Breil sur Roya le 16/10/2020. Premiere livraison du courrier depuis le 2 octobre jour de la tempete Alex à destination des villages de La Brigue , St Dalmas de Tende et Tende et ses hameauxBreil-sur-Roya : première livraison du courrier depuis le 2 octobre, jour de la tempête Alex, à destination des villages de La Brigue, Saint-Dalmas-de-Tende et Tende. Photo Laurent Carré pour Libération
Wagon à ciel ouvert
Il aura fallu une catastrophe naturelle pour que la région Paca reprenne les choses en main. Elle s’apprête à signer une convention avec l’Etat sur les petites lignes et a voté, le 9 octobre, une délibération définissant la répartition du financement. «On a décidé que la région allait reprendre 100 % du financement sur le bas de la ligne [de Nice à Breil] avec l’aide de la métropole niçoise. On souhaite aussi solliciter l’Europe et SNCF Réseau, annonce Philippe Tabarot, conseiller régional en charge des transports. Pour le haut de la ligne, la répartition du financement, c’est 50 % France, 50 % Italie.» Avant la tempête, un diagnostic avait été établi. Pour la sécurisation et un retour à 80 km /h, 50 millions d’euros étaient nécessaires pour le bas, et 150 millions pour le haut. Des travaux prévus jusqu’en 2032.

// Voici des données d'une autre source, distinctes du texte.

(** * ComicDownloader: a shallow embedding of [comicdownloader/__init__.py]

    The per-URL pipeline of the downloader (image discovery, concurrent
    fetch and transcode, archive assembly, file-name derivation, progress
    bar) is translated function by function; [Module Legacy] holds what
    the older script [ComicDownloader.py] does differently.  The
    collaborators the program calls but does not define are modelled as
    follows:

    - [re]: a backtracking matcher over a regex syntax tree ([Module Re]);
    - the HTTP session and the image codec: an oracle [env] giving, for
      every URL, the parsed page and the outcome of fetching, decoding and
      re-encoding the image behind it;
    - [asyncio.gather]: result slots filled in completion order, for an
      arbitrary completion order;
    - [zipfile] and the disk: a finite map from paths to entry lists;
    - [float]: IEEE 754 binary64 from [SpecFloat].

    Python [str] is [string]; a character is a code point below 256. *)

From Stdlib Require Import ZArith Lia Ascii String SpecFloat.
From stdpp Require Import base option list gmap strings.

Local Open Scope string_scope.

(** ** Python exceptions and results *)

(** The text of the messages the program builds itself, with the values
    it interpolates. *)
Inductive message :=
| MsgDownloading (url : string)
    (* f"Encountered an error while downloading {self.url!r}" *)
| MsgNoImages (url : string)
    (* f"No images found for {url!r}" *)
| MsgNameNoMatch (url : string)
    (* f"Regular Expression for name did not match for {url!r}" *)
| MsgFormatSpec
    (* raised by format() on a malformed format specifier *)
| MsgNaNToInteger
    (* raised by math.ceil on a NaN *).

Inductive exn :=
| RuntimeError (msg : message)
| RuntimeErrorFrom (msg : message) (cause : exn)     (* raise ... from cause *)
| ValueError (msg : message)
| TypeError
| IndexError
| KeyError (key : string)
| AttributeError
| ZeroDivisionError
| OverflowError
| External (what : string).   (* an error raised inside a collaborator *)

Inductive result (A : Type) :=
| Ok (a : A)
| Raise (e : exn).
Arguments Ok {A} a.
Arguments Raise {A} e.
(** * PersonalTutor: retrieval aggregation and metadata filtering

    A shallow embedding of [rag/metadata_schema.py] and of the query
    operations of [rag/tools/corpus_tools.py] ([query_rag_corpus],
    [search_all_corpora], [search_corpus_by_name], [list_rag_corpora]),
    followed by the properties established about them.

    Conventions of the embedding.
    - A Python [str] is a [string]; the model covers ASCII code points
      (character classes and case mapping are the ASCII ones).
    - A Python [dict] is an association list in insertion order with
      unique keys.
    - A call into the Vertex AI SDK is a function of the record [rag_api]
      that returns an [outcome]: a value or a raised exception, the
      exception being represented by its [str(e)] text.
    - Relevance scores and distance thresholds are rationals. *)

From Stdlib Require Import String Ascii List ZArith NArith QArith Bool Lia.
From Stdlib Require Import DecimalString Permutation.
Import ListNotations.

Local Open Scope Z_scope.
Local Open Scope list_scope.
Local Open Scope string_scope.

(* ===================================================================== *)
(** ** Python strings *)
(* ===================================================================== *)

Module PyStr.

Definition code (c : ascii) : N := N_of_ascii c.

Definition between (lo hi : N) (c : ascii) : bool :=
  (N.leb lo (code c) && N.leb (code c) hi)%bool.

Definition is_upper (c : ascii) : bool := between 65 90 c.
Definition is_lower (c : ascii) : bool := between 97 122 c.
Definition is_digit (c : ascii) : bool := between 48 57 c.

(** [str.isspace], also the class [\s] of a str pattern: TAB..CR,
    FS..US and the space. *)
Definition is_space (c : ascii) : bool := between 9 13 c || between 28 32 c.

(** The whitespace [int()] skips around a literal: TAB..CR and the space. *)
Definition is_int_space (c : ascii) : bool := between 9 13 c || Ascii.eqb c " ".
(* ===== verification/Memory.v ===== *)
(** Byte-addressed memory as the kernel sees it: loads and stores of bytes
    and of little-endian 32-bit words.  The kernel runs with all of physical
    memory mapped at [KERNBASE], so an address here is a kernel pointer and
    physical address [pa] is read and written at [P2V pa]. *)

From S2P Require Import Prelude.

Abbreviation memory := (gmap Z Z).

(** A load of one byte; memory that was never written holds 0. *)
Definition rd8 (m : memory) (a : Z) : Z := u8 (default 0 (m !! a)).

Definition wr8 (m : memory) (a v : Z) : memory := <[a := u8 v]> m.

Definition rd32 (m : memory) (a : Z) : Z :=
  rd8 m a + 2 ^ 8 * rd8 m (a + 1) + 2 ^ 16 * rd8 m (a + 2) + 2 ^ 24 * rd8 m (a + 3).

Definition wr32 (m : memory) (a v : Z) : memory :=
  wr8 (wr8 (wr8 (wr8 m a v) (a + 1) (v / 2 ^ 8)) (a + 2) (v / 2 ^ 16)) (a + 3) (v / 2 ^ 24).

Arguments rd8 : simpl never.
Arguments wr8 : simpl never.
Arguments rd32 : simpl never.
Arguments wr32 : simpl never.

Lemma u8_range x : 0 ≤ u8 x < 256.
Proof. unfold u8. pose proof (Z.mod_pos_bound x (2 ^ 8)). lia. Qed.

Lemma rd8_range m a : 0 ≤ rd8 m a < 256.
Proof. apply u8_range. Qed.

Lemma rd32_range m a : 0 ≤ rd32 m a < 2 ^ 32.
Proof.
  unfold rd32.
  pose proof (rd8_range m a). pose proof (rd8_range m (a + 1)).
  pose proof (rd8_range m (a + 2)). pose proof (rd8_range m (a + 3)). lia.
Qed.

Lemma rd8_wr8 m a v b : rd8 (wr8 m a v) b = if decide (a = b) then u8 v else rd8 m b.
Proof.
  unfold rd8, wr8. rewrite lookup_insert. case_decide; [|done].
  simpl. unfold u8. apply Z.mod_mod. lia.
Qed.

Lemma rd8_wr8_eq m a v : rd8 (wr8 m a v) a = u8 v.
Proof. rewrite rd8_wr8. by case_decide. Qed.

Lemma rd8_wr8_ne m a v b : a ≠ b → rd8 (wr8 m a v) b = rd8 m b.
Proof. intros. rewrite rd8_wr8. by case_decide. Qed.

Lemma rd8_wr32_ne m a v b : b < a ∨ a + 4 ≤ b → rd8 (wr32 m a v) b = rd8 m b.
Proof. intros. unfold wr32. by rewrite !rd8_wr8_ne by lia. Qed.

Lemma rd8_wr32 m a v i : 0 ≤ i < 4 → rd8 (wr32 m a v) (a + i) = u8 (v / 2 ^ (8 * i)).
Proof.
  intros Hi. unfold wr32.
  assert (i = 0 ∨ i = 1 ∨ i = 2 ∨ i = 3) as [->|[->|[->| ->]]] by lia.
  - rewrite !rd8_wr8_ne by lia. rewrite Z.add_0_r, rd8_wr8_eq.
    by rewrite Z.mul_0_r, Z.pow_0_r, Z.div_1_r.
  - rewrite !rd8_wr8_ne by lia. by rewrite rd8_wr8_eq.
  - rewrite !rd8_wr8_ne by lia. by rewrite rd8_wr8_eq.
  - by rewrite rd8_wr8_eq.
Qed.

Lemma bytes_of_word v :
  u8 v + 2 ^ 8 * u8 (v / 2 ^ 8) + 2 ^ 16 * u8 (v / 2 ^ 16) + 2 ^ 24 * u8 (v / 2 ^ 24) = u32 v.
Proof. unfold u8, u32. Z.div_mod_to_equations. lia. Qed.

Lemma rd32_wr32_eq m a v : rd32 (wr32 m a v) a = u32 v.
Proof.
  unfold rd32. rewrite <- (Z.add_0_r a) at 2. rewrite !rd8_wr32 by lia.
  rewrite <- (bytes_of_word v). simpl. by rewrite Z.div_1_r.
Qed.

(** [m] and [m'] agree on the [n] bytes at [a]. *)
Definition agree_on (m m' : memory) (a n : Z) : Prop :=
  ∀ x, a ≤ x < a + n → rd8 m x = rd8 m' x.

Lemma rd32_agree m m' a : agree_on m m' a 4 → rd32 m a = rd32 m' a.
Proof. intros H. unfold rd32. by rewrite !H by lia. Qed.

Lemma rd32_wr32_ne m a v b : b + 4 ≤ a ∨ a + 4 ≤ b → rd32 (wr32 m a v) b = rd32 m b.
Proof. intros H. apply rd32_agree. intros x Hx. apply rd8_wr32_ne. lia. Qed.

(** Aligned words either coincide or do not overlap. *)
Lemma rd32_wr32_aligned m a v b :
  a mod 4 = 0 → b mod 4 = 0 →
  rd32 (wr32 m a v) b = if decide (a = b) then u32 v else rd32 m b.
Proof.
  intros Ha Hb. case_decide as E; [subst; apply rd32_wr32_eq|].
  apply rd32_wr32_ne. Z.div_mod_to_equations. lia.
Qed.

Lemma agree_on_refl m a n : agree_on m m a n.
Proof. done. Qed.

Lemma agree_on_trans m1 m2 m3 a n :
  agree_on m1 m2 a n → agree_on m2 m3 a n → agree_on m1 m3 a n.
Proof. intros H1 H2 x Hx. by rewrite H1, H2. Qed.

Lemma agree_on_sym m1 m2 a n : agree_on m1 m2 a n → agree_on m2 m1 a n.
Proof. intros H x Hx. by rewrite H. Qed.

Lemma agree_on_sub m1 m2 a n b k :
  agree_on m1 m2 a n → a ≤ b → b + k ≤ a + n → agree_on m1 m2 b k.
Proof. intros H ? ? x Hx. apply H. lia. Qed.

Lemma agree_on_wr32 m a v b n : b + n ≤ a ∨ a + 4 ≤ b → agree_on (wr32 m a v) m b n.
Proof. intros H x Hx. apply rd8_wr32_ne. lia. Qed.

(** A zero word is four zero bytes. *)
Lemma rd32_zero m a : (∀ x, a ≤ x < a + 4 → rd8 m x = 0) → rd32 m a = 0.
Proof. intros H. unfold rd32. by rewrite !H by lia. Qed.

Create HintDb xv6mem.
#[export] Hint Resolve rd8_range rd32_range u8_range u32_range agree_on_refl : xv6mem.
#[export] Hint Rewrite rd32_wr32_eq rd8_wr8_eq : xv6mem.
Definition acquire (lk : lockid) : M mach () :=
  pushcli;;
  h ← holding lk;
  if (h : bool) then panic "acquire" else
  busy ← xchg_locked lk;
  if (busy : bool) then spin else
  i ← mycpu;
  modify (λ s, set_lock lk (Lock (locked (lock_of s lk)) (Some i)) s).

Definition release (lk : lockid) : M mach () :=
  h ← holding lk;
  if negb h then panic "release" else
  modify (λ s, set_lock lk (Lock (locked (lock_of s lk)) None) s);;
  modify (λ s, set_lock lk (Lock false (lcpu (lock_of s lk))) s);;
  popcli.

(** ** Machine states up to dead data

    [intena] means something only while [ncli] is not zero, and an entry of
    [locks] that is absent is an unlocked lock; [≡] forgets both. *)
Definition cpu_equiv (c c' : cpu) : Prop :=
  apicid c = apicid c' ∧ ncli c = ncli c' ∧ cproc c = cproc c' ∧
  (ncli c ≠ 0 → intena c = intena c').

#[global] Instance mach_equiv : Equiv mach := λ s s',
  hw_apicid s = hw_apicid s' ∧ hw_if s = hw_if s' ∧
  (∀ lk, lock_of s lk = lock_of s' lk) ∧ Forall2 cpu_equiv (cpus s) (cpus s').

#[global] Instance cpu_equiv_equivalence : Equivalence cpu_equiv.
Proof.
  split.
  - by intros c.
  - intros c c' (? & En & ? & H). split_and!; try done.
    intros Hn. symmetry. apply H. by rewrite En.
  - intros c1 c2 c3 (? & E & ? & H) (? & ? & ? & H'). split_and!; try congruence.
    intros Hn. rewrite H by done. apply H'. by rewrite <- E.
Qed.

#[global] Instance mach_equivalence : Equivalence (≡@{mach}).
Proof.
  split.
  - intros s. by repeat split.
  - intros s s' (? & ? & ? & ?). by split_and!.
  - intros s1 s2 s3 (? & ? & H & ?) (? & ? & ? & ?).
    split_and!; [congruence|congruence|intros lk; by rewrite H|by etrans].
Qed.

(** CPU [i] is executing and its interrupt nesting is consistent. *)
Definition cpu_ok (s : mach) (i : nat) : Prop :=
  mycpu_loop (hw_apicid s) (cpus s) 0 = Some i ∧
  ∃ c, cpus s !! i = Some c ∧ 0 ≤ ncli c ∧ (ncli c ≠ 0 → hw_if s = false).
(* ===== verification/Kalloc.v ===== *)
(** kalloc.c: the physical page allocator, with the per-page reference counts
    that copy-on-write fork adds.  The free list is threaded through the free
    pages themselves, in memory; [pool] is the abstract allocator it
    implements and the lemmas below are the refinement.  [Module Race] models
    the interleaving of two CPUs in the allocator. *)

From S2P Require Import Prelude Memory Kstring Spinlock Mmu.

(** ** State *)

(** [struct kmem], less its lock, which is [LkKmem] of the machine. *)
Record kmem := Kmem {
  use_lock : bool;
  freelist : Z;
  freecnt : Z;
  refc_cnt : gmap Z Z;   (** int[PHYSTOP >> PGSHIFT], zeroed at boot *)
}.

Record kst := Kst {
  k_mach : mach;
  k_mem : memory;
  k_km : kmem;
}.

Definition set_mach (m : mach) (k : kst) : kst := Kst m (k_mem k) (k_km k).
Definition set_mem (m : memory) (k : kst) : kst := Kst (k_mach k) m (k_km k).
Definition set_km (x : kmem) (k : kst) : kst := Kst (k_mach k) (k_mem k) x.

Definition set_use_lock (b : bool) (x : kmem) : kmem :=
  Kmem b (freelist x) (freecnt x) (refc_cnt x).
Definition set_freelist (p : Z) (x : kmem) : kmem :=
  Kmem (use_lock x) p (freecnt x) (refc_cnt x).
Definition set_freecnt (n : Z) (x : kmem) : kmem :=
  Kmem (use_lock x) (freelist x) n (refc_cnt x).
Definition set_refc (r : gmap Z Z) (x : kmem) : kmem :=
  Kmem (use_lock x) (freelist x) (freecnt x) r.

Definition in_mach {A} (m : M mach A) : M kst A := zoom k_mach set_mach m.
Definition mod_mem (f : memory → memory) : M kst () := modify (λ k, set_mem (f (k_mem k)) k).
Definition mod_km (f : kmem → kmem) : M kst () := modify (λ k, set_km (f (k_km k)) k).

Lemma wp_mod_mem f Q k : Q tt (set_mem (f (k_mem k)) k) → wp (mod_mem f) Q k.
Proof. done. Qed.
Lemma wp_mod_km f Q k : Q tt (set_km (f (k_km k)) k) → wp (mod_km f) Q k.
Proof. done. Qed.
Arguments mod_mem : simpl never.
Arguments mod_km : simpl never.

Les défenseurs du «train des Merveilles» espèrent un retour de la vitesse, des 24 trajets quotidiens et du fret. «C’est une ligne qu’il faut aussi concevoir dans son avenir européen. La moderniser permettrait de faire Nice-Turin en deux heures trente au lieu de quatre heures trente, estime Michel Braun, résident de Breil et auteur de livres sur l’histoire de la ligne. Avec le futur tunnel de Turin, on pourra aussi se connecter à la Savoie et à la Suisse en quatre heures.»
Sur la draisine, de telles perspectives de voyages semblent encore lointaines. Il a fallu une heure trente pour monter les 20 km de Breil à Saint-Dalmas-de-Tende. Le wagon à ciel ouvert avance à tâtons entre l’humidité des tunnels et les traverses fragilisées. Au retour, embarquent une équipe de la Croix-Rouge, les œufs et légumes de trois maraîchers de Tende, «qui allaient se perdre», et un cercueil. C’est Karine Daverio, la responsable des pompes funèbres, qui veille sur le défunt. «Cette ligne sert à tout, même à faire son deuil. Sans le train, on aurait dû faire une inhumation provisoire sur place puis on aurait déplacé le cercueil le jour de l’ouverture de la route, dans plusieurs mois, explique-t-elle. La famille a prévu une cérémonie à 16 heures à Nice.» Les pompes funèbres y seront à temps. Chaque village de la vallée possède une gare. Pendant plusieurs mois, le «train des Merveilles» sera leur seule porte d’entrée et de sortie.